Originally intended to be held in Poznań, one look at Wrocław’s Centennial Hall must have made Poland’s communist leaders change their minds; a more glorious piece of grey concrete could not have been dreamed up by even the Soviet Union’s best-rinsed brains and the monumental structure was immediately renamed 'The People’s Hall' (Hala Ludowa). The preparation of the exhibition centre included the calamitous construction of the Iglica Spire, as well as 48 pavilions portraying the glory of life in Silesia since it had been ‘polonised’: among them were a barn full of cows where guests were invited to drink fresh milk, and a long conveyor belt around which miners from Wałbrzych pretended to produce coal.
Hala Ludowa’s main exhibition space was reserved for the real heroes of the People’s Republic: the workers. Here 200 photos and biographies presented the region’s super socialist achievers, among them Wincenty Hajduk - a miner extraordinaire whose efficiency was 571% above his peers, and Legnica’s Maria Lewin who apparently could knit at +401%. All told, the exhibition cost a whopping 700 million PLN and was visited by 1.5 million people during its run from July 21st to the end of October 1948; workers across the country were even given days off specifically for organised trips to visit the exhibition.
The World Congress of Intellectuals
In concert with the Recovered Territories Exhibition, the ‘International Congress of Intellectuals in Defence of Peace’ was organised in August 1948 with much the same propagandist aims - international luminaries were invited based on their perceived susceptibility to the Soviet message. In all, high-profile representatives of 46 countries attended the Congress including Graham Greene, Bertolt Brecht and Pablo Picasso, who was flown in on a special plane provided by the People’s Republic and was apparently so charmed by the display of Polish folk costumes that he bought one to take home.Archival propaganda footage from the 1948 'Congress of Intellectuals' in Wrocław.

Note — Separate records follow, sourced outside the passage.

(** The ritual carried out: a heading in each sector, then more headings;
    the progress is 1 and [onComplete] is called once, 1500 ms after the
    last sector was seen. *)
Lemma calibration_ritual :
  let m := run (mount 0) (headingsAt 100 sectorMidpoints) in
  coveredSegments m = allSegments
  /\ progress m = 1
  /\ mounted m = true /\ completions m = 0%nat
  /\ completions (run m (headings [(200%Z, Some 15); (900%Z, Some 200)]
                          ++ (1600%Z, Tick) :: headings [(1700%Z, Some 15)]))
     = 1%nat.
Proof.
  intros m.
  destruct (run_headingsAt sectorMidpoints 100 (mount 0))
    as (Hm & Hc & Hcov & Ht); try reflexivity.
  fold m in Hm, Hc, Hcov, Ht.
  rewrite segments_of_midpoints in Hcov.
  assert (Hall : coveredSegments m = allSegments).
  { rewrite Hcov. cbn [mount coveredSegments]. unfold allSegments, TOTAL_SEGMENTS.
    apply (right_id_L ∅ (∪)). }
  assert (Hk : isComplete m = true).
  { apply isComplete_size. rewrite Hall, size_allSegments. lia. }
  split; [exact Hall |].
  split; [unfold progress; rewrite Hall, size_allSegments; unfold TOTAL_SEGMENTS;
          simpl; lra |].
  split; [exact Hm |]. split; [exact Hc |].
  apply (completion_fires _ m (100 + COMPLETE_DELAY_MS)%Z); try assumption.
  - apply Ht; [| exact Hk].
    destruct (isComplete (mount 0)) eqn:E; [| reflexivity].
    apply isComplete_size in E. cbn [mount coveredSegments] in E.
    rewrite size_empty in E. lia.
  - unfold COMPLETE_DELAY_MS. lia.
Qed.

End CalibrationFacts.

Section CalibrationClaims.
Import JsNum CalibrationModal CalProps.






End CalibrationClaims.

(* ================================================================== *)
(** * The heading filter *)
(* ================================================================== *)

Section Atan2Facts.
Import JsNum.

(** The angle of a point does not change when the point is moved along its
    ray. *)
Lemma Math_atan2_scale (y x k : R) :
  0 < k -> Math_atan2 (y / k) (x / k) = Math_atan2 y x.
Proof.
  intros Hk.
  assert (Hik : 0 < / k) by (apply Rinv_0_lt_compat, Hk).
  assert (Hq : x <> 0 -> y / k / (x / k) = y / x) by (intros; field; lra).
  unfold Math_atan2.
  destruct (Rlt_dec 0 x) as [Hx | Hx].
  - destruct (Rlt_dec 0 (x / k)) as [_ | Hn]; [rewrite Hq by lra; reflexivity |].
    exfalso. apply Hn. unfold Rdiv. nra.
  - destruct (Rlt_dec 0 (x / k)) as [Hp | _]; [exfalso; unfold Rdiv in Hp; nra |].
    destruct (Rlt_dec x 0) as [Hx' | Hx'].
    + destruct (Rlt_dec (x / k) 0) as [_ | Hn]; [| exfalso; apply Hn; unfold Rdiv; nra].
      rewrite Hq by lra.
      destruct (Rle_dec 0 y) as [Hy | Hy];
        destruct (Rle_dec 0 (y / k)) as [Hy' | Hy']; try reflexivity; exfalso.
      * apply Hy'. unfold Rdiv. nra.
      * unfold Rdiv in Hy'. nra.
    + destruct (Rlt_dec (x / k) 0) as [Hp | _]; [exfalso; unfold Rdiv in Hp; nra |].
      destruct (Rlt_dec 0 y) as [Hy | Hy].
      * destruct (Rlt_dec 0 (y / k)) as [_ | Hn]; [reflexivity |].
        exfalso. apply Hn. unfold Rdiv. nra.
      * destruct (Rlt_dec 0 (y / k)) as [Hp | _]; [exfalso; unfold Rdiv in Hp; nra |].
        destruct (Rlt_dec y 0) as [Hy' | Hy'].
        -- destruct (Rlt_dec (y / k) 0) as [_ | Hn]; [reflexivity |].
           exfalso. apply Hn. unfold Rdiv. nra.
        -- destruct (Rlt_dec (y / k) 0) as [Hp | _]; [| reflexivity].
           exfalso. unfold Rdiv in Hp. nra.
Qed.

(** The angle of the point at angle [phi] on the unit circle is [phi]. *)
Lemma Math_atan2_polar (phi : R) :
  - PI < phi <= PI -> Math_atan2 (sin phi) (cos phi) = phi.
Proof.
  intros [Hl Hu]. pose proof PI_RGT_0 as Hpi. unfold Math_atan2.
  destruct (Rlt_le_dec phi (- (PI / 2))) as [H1 | H1].
  - (* third quadrant *)
    assert (Hc : cos phi < 0).
    { rewrite <- cos_neg. apply cos_lt_0; lra. }
    assert (Hs : sin phi < 0) by (apply sin_lt_0_var; lra).
    destruct (Rlt_dec 0 (cos phi)); [lra |].
    destruct (Rlt_dec (cos phi) 0); [| lra].
    destruct (Rle_dec 0 (sin phi)); [lra |].
    assert (Ht : sin phi / cos phi = tan (phi + PI)).
    { unfold tan. rewrite neg_sin, neg_cos. field. lra. }
    rewrite Ht, atan_tan by lra. lra.
  - destruct H1 as [H1 | H1].
    + destruct (Rlt_le_dec phi (PI / 2)) as [H2 | H2].
      * (* right half plane *)
        assert (Hc : 0 < cos phi) by (apply cos_gt_0; lra).
        destruct (Rlt_dec 0 (cos phi)); [| lra].
        fold (tan phi). apply atan_tan. lra.
      * destruct H2 as [H2 | H2].
        -- (* second quadrant *)
           assert (Hc : cos phi < 0) by (apply cos_lt_0; lra).
           assert (Hs : 0 <= sin phi) by (apply sin_ge_0; lra).
           destruct (Rlt_dec 0 (cos phi)); [lra |].
           destruct (Rlt_dec (cos phi) 0); [| lra].
           destruct (Rle_dec 0 (sin phi)); [| lra].
           assert (Ht : sin phi / cos phi = tan (phi - PI)).
           { unfold tan.
             replace (sin phi) with (- sin (phi - PI))
               by (rewrite <- neg_sin; f_equal; lra).
             replace (cos phi) with (- cos (phi - PI))
               by (rewrite <- neg_cos; f_equal; lra).
             assert (0 < cos (phi - PI)) by (apply cos_gt_0; lra).
             field. lra. }
           rewrite Ht, atan_tan by lra. lra.
        -- (* straight up *)
           rewrite <- H2, cos_PI2, sin_PI2.
           destruct (Rlt_dec 0 0); [lra |].
           destruct (Rlt_dec 0 1); [reflexivity | lra].
    + (* straight down *)
      rewrite <- H1, cos_neg, sin_neg, cos_PI2, sin_PI2.
      destruct (Rlt_dec 0 0); [lra |].
      destruct (Rlt_dec 0 (- (1))); [lra |].
      destruct (Rlt_dec (- (1)) 0); [reflexivity | lra].
Qed.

However, not everyone in attendance was endeared; in fact some guests were downright outraged and the Congress became a well-publicised scandal. Constantly searched and hounded by Secret Service agents, many of the ‘intellectuals’ found a blatantly doctored message from Albert Einstein and several speeches condemning western culture all too transparent; some left the conference while others took their objections to the press. Despite being a mockery, however, in the end the resolution drafted by the Congress, which nonsensically condemned the “war preparations of a handful of greedy war profiteers in Europe and America who have adopted the ideas of racial superiority from fascism…” went unsigned by only 20 of the 357 gathered participants, and the Party was well-pleased with itself.